Смерть Г. А. Потемкина; Россия, 1793 г.
И никто его больше не видел живым в Петербурге… В карете по дороге в Яссы, Потемкин почувствовал себя плохо. Его вынесли, положили на землю. Вскоре он умер.
Как водится, пошли слухи, что его отравили братья Зубовы но истине это нисколько не соответствует. Здоровье былинного великана и без яда было расшатанным донельзя.
Любопытно, что банкир Зюдерданд, обедавший с князем в день отъезда, умер в Петербурге в тот же день и даже, уверяют, в тот же час.
Его старый враг фельдмаршал Румянцев, которому Потемкин причинил немало неприятностей, плакал. Когда окружающие деликатно выразили недоумение, Румянцев сказал честно:
– Чему удивляетесь? Потемкин был мне соперником, но Россия лишилась в нем усерднейшего сына.
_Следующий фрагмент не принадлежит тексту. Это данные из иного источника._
(** X12: on a healthy tree [TreeSize] succeeds. If the tree and all
    trees below it have well-formed payloads and the store reports a
    blob for every blob entry, and the work stack holds no unhealthy
    leftovers, then from some amount of fuel on [TreeSize] returns a
    record, without error or panic, and leaves the record in the table
    and the stack empty. *)
Theorem TreeSize_succeeds_on_healthy repo cache oid :
  healthy repo oid → Forall (healthy repo) (todo cache) →
  ∃ fuel s cache',
    (∀ k, Cache.TreeSize (fuel + k) repo cache oid = Some (Ok s, cache')) ∧
    treeSizes cache' !! oid = Some s ∧
    (treeSizes cache !! oid = None → todo cache' = []).
Proof.
  intros Hoid Hstack.
  destruct (treeSizes cache !! oid) as [s|] eqn:Hmem.
  { exists 0%nat, s, cache. split_and!; [|done..].
    intros k. unfold Cache.TreeSize. by rewrite Hmem. }
  set (c0 := set_todo cache (Push (todo cache) oid)).
  assert (Forall (healthy repo) (todo c0)) as Hall.
  { simpl. unfold Push. apply Forall_app. split; [done|].
    by apply Forall_singleton. }
  assert (Forall (λ c, ∀ cache rest, todo cache = Push rest c →
                       resolves repo cache rest (memoized c)) (todo c0))
    as Hres.
  { eapply Forall_impl; [exact Hall|]. simpl. intros c Hc.
    by apply resolves_top, healthy_Acc. }
  destruct (resolves_all repo (todo c0) Hres c0 [] eq_refl)
    as [n [(c1 & Htodo1 & Hsub1 & Hm1 & Hrun1)|(r & c1 & Hr & Hrun1)]].
  2: { specialize (Hrun1 0%nat). apply fill_healthy in Hrun1; done. }
  assert (is_Some (treeSizes c1 !! oid)) as [s Hs].
  { rewrite Forall_forall in Hm1. apply Hm1. simpl. unfold Push.
    apply elem_of_app. right. apply list_elem_of_here. }
  exists (n + 1)%nat, s, c1. split_and!; [|done..].
  intros k. unfold Cache.TreeSize. rewrite Hmem. fold c0.
  rewrite <- Nat.add_assoc, Hrun1. change (1 + k)%nat with (S k).
  rewrite (fill_empty _ _ _ Htodo1). unfold Cache.TreeSize_filled.
  by rewrite Hs.
Qed.
(** A place reached while the handler runs: it returns or raises. *)
Definition call_in_handler (s : site) : action unit :=
  fun w => match fails E s with
           | Some e => (Raise e, w)
           | None => (Ok tt, w)
           end.

(** [draw.rectangle((0, 0, oled.width, oled.height), outline=0, fill=0)] *)
Definition fill_black (call : site -> action unit) (s : site) : action unit :=
  call s;; set_image [].

(** [draw.text((x, y), str, font=f, fill=255)] *)
Definition draw_text (call : site -> action unit) (s : site)
    (x y : Z) (str : string) (f : font_id) : action unit :=
  call s;;
  img ← get image;
  set_image (img ++ [Text x y str f]).

(** [oled.image(image)] and [oled.show()] *)
Definition oled_image (call : site -> action unit) (s : site) : action unit :=
  call s;;
  img ← get image;
  set_buffer img.
Definition oled_show (call : site -> action unit) (s : site) : action unit :=
  call s;;
  buf ← get oled_buffer;
  push_shown buf.

(** [ICONS[key]] *)
Definition icons_getitem (key : string) : result string :=
  match ICONS cfg !! key with
  | Some glyph => Ok glyph
  | None => Raise KeyError
  end.

Definition show_offline_screen : action unit :=
  fill_black call_in_handler Rect217;;
  draw_text call_in_handler Text220 10 8 (HOSTNAME cfg) font;;
  (if ICONS_AVAILABLE cfg then
     glyph ← lift (icons_getitem "offline");
     draw_text call_in_handler Text224 10 32 glyph icon_font_large;;
     draw_text call_in_handler Text224 (10 + ICON_WIDTH_LARGE cfg) 32
       "OFFLINE" font_large
   else
     draw_text call_in_handler Text224 10 32 "OFFLINE" font_large);;
  oled_image call_in_handler Image229;;
  oled_show call_in_handler Show230.

(** [signal_handler(sig, frame)]: the offline screen inside a bare
    [except], then [sys.exit(0)]. *)
Definition signal_handler : action unit :=
  try_ ExceptBare show_offline_screen (aret tt);;
  araise (SystemExit 0).

(** A place reached by the loop.  When the signal arrives there, the
    interpreter runs [signal_handler] in the main thread, and what the
    handler raises is raised at this place. *)
Definition call (s : site) : action unit :=
  fun w => if decide (signal E = Some s) then signal_handler w
           else call_in_handler s w.

(** [subprocess.check_output(cmd, shell=True).decode('utf-8')] *)
Definition check_output (s : site) : action string :=
  call s;; aret (output E s).
Example load_model_single_error_path_witness :
  load_model checkpoint_missing "small" (DirStr "models") VNone ∅
  = (inl (Exception "model small not found, please download the model first."),
     [PathExists "models/small.pt";
      Log "dolphin" ERROR "model small not found."])
  ∧ outcome (load_model complete "small" (DirStr "models") VNone ∅)
    = inr "cpu"
  ∧ outcome (load_model complete long_name (DirStr "models") VNone ∅)
    = inl (Foreign "OSError" "File name too long").
Proof.
  split; [|split].
  - pose proof (load_model_single_error_path Path truediv checkpoint_missing
                  "small" (DirStr "models") VNone ∅ eq_refl) as H.
    cbv zeta in H. destruct H as (H & _). apply H. evaluate.
  - pose proof (load_model_single_error_path Path truediv complete
                  "small" (DirStr "models") VNone ∅ eq_refl) as H.
    cbv zeta in H. destruct H as (_ & _ & H & _).
    rewrite H by evaluate. evaluate.
  - pose proof (load_model_single_error_path Path truediv complete
                  long_name (DirStr "models") VNone ∅ eq_refl) as H.
    cbv zeta in H. destruct H as (_ & H & _).
    by rewrite (H (Foreign "OSError" "File name too long")) by evaluate.
Defined.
Екатерина при известии о смерти Потемкина трижды впадала в обморок, ей пускали кровь, даже боялись, что умрет. Спустя год, в день смерти сподвижника, она отменила все встречи, весь день не выходила из своих комнат. Сохранились ее письма о князе:
Мой ученик, мой друг, можно сказать, мой идол, князь Потемкин-Таврический умер в Молдавии… Это был человек высокого ума, редкого разума и превосходного сердца, цели его всегда были направлены к великому… везде была ему удача, на суше и на море… он был государственный человек.
От Потемкина остались земли, грандиозная коллекция бриллиантов и три миллиона долгов.
Некоторые историки полагают, что он был тайным мужем Екатерины, обвенчанным по всем правилам. Основание – огромное количество сохранившихся записок Екатерины к нему, где она именует князя то «мужем», то «супругом». В восемнадцатом веке такими вещами не шутили. Но точно ничего неизвестно.
Нереализованных планов осталось множество. Бывший помощник Потемкина, Панов, поставленный руководить Таврической губернией, многие свои решения, которые кому-то приходились не по вкусу, обосновывал тем, что он-де реализует оставшиеся в бумагах князя идеи. Прямо попросить у него показать эти самые бумаги как-то стеснялись…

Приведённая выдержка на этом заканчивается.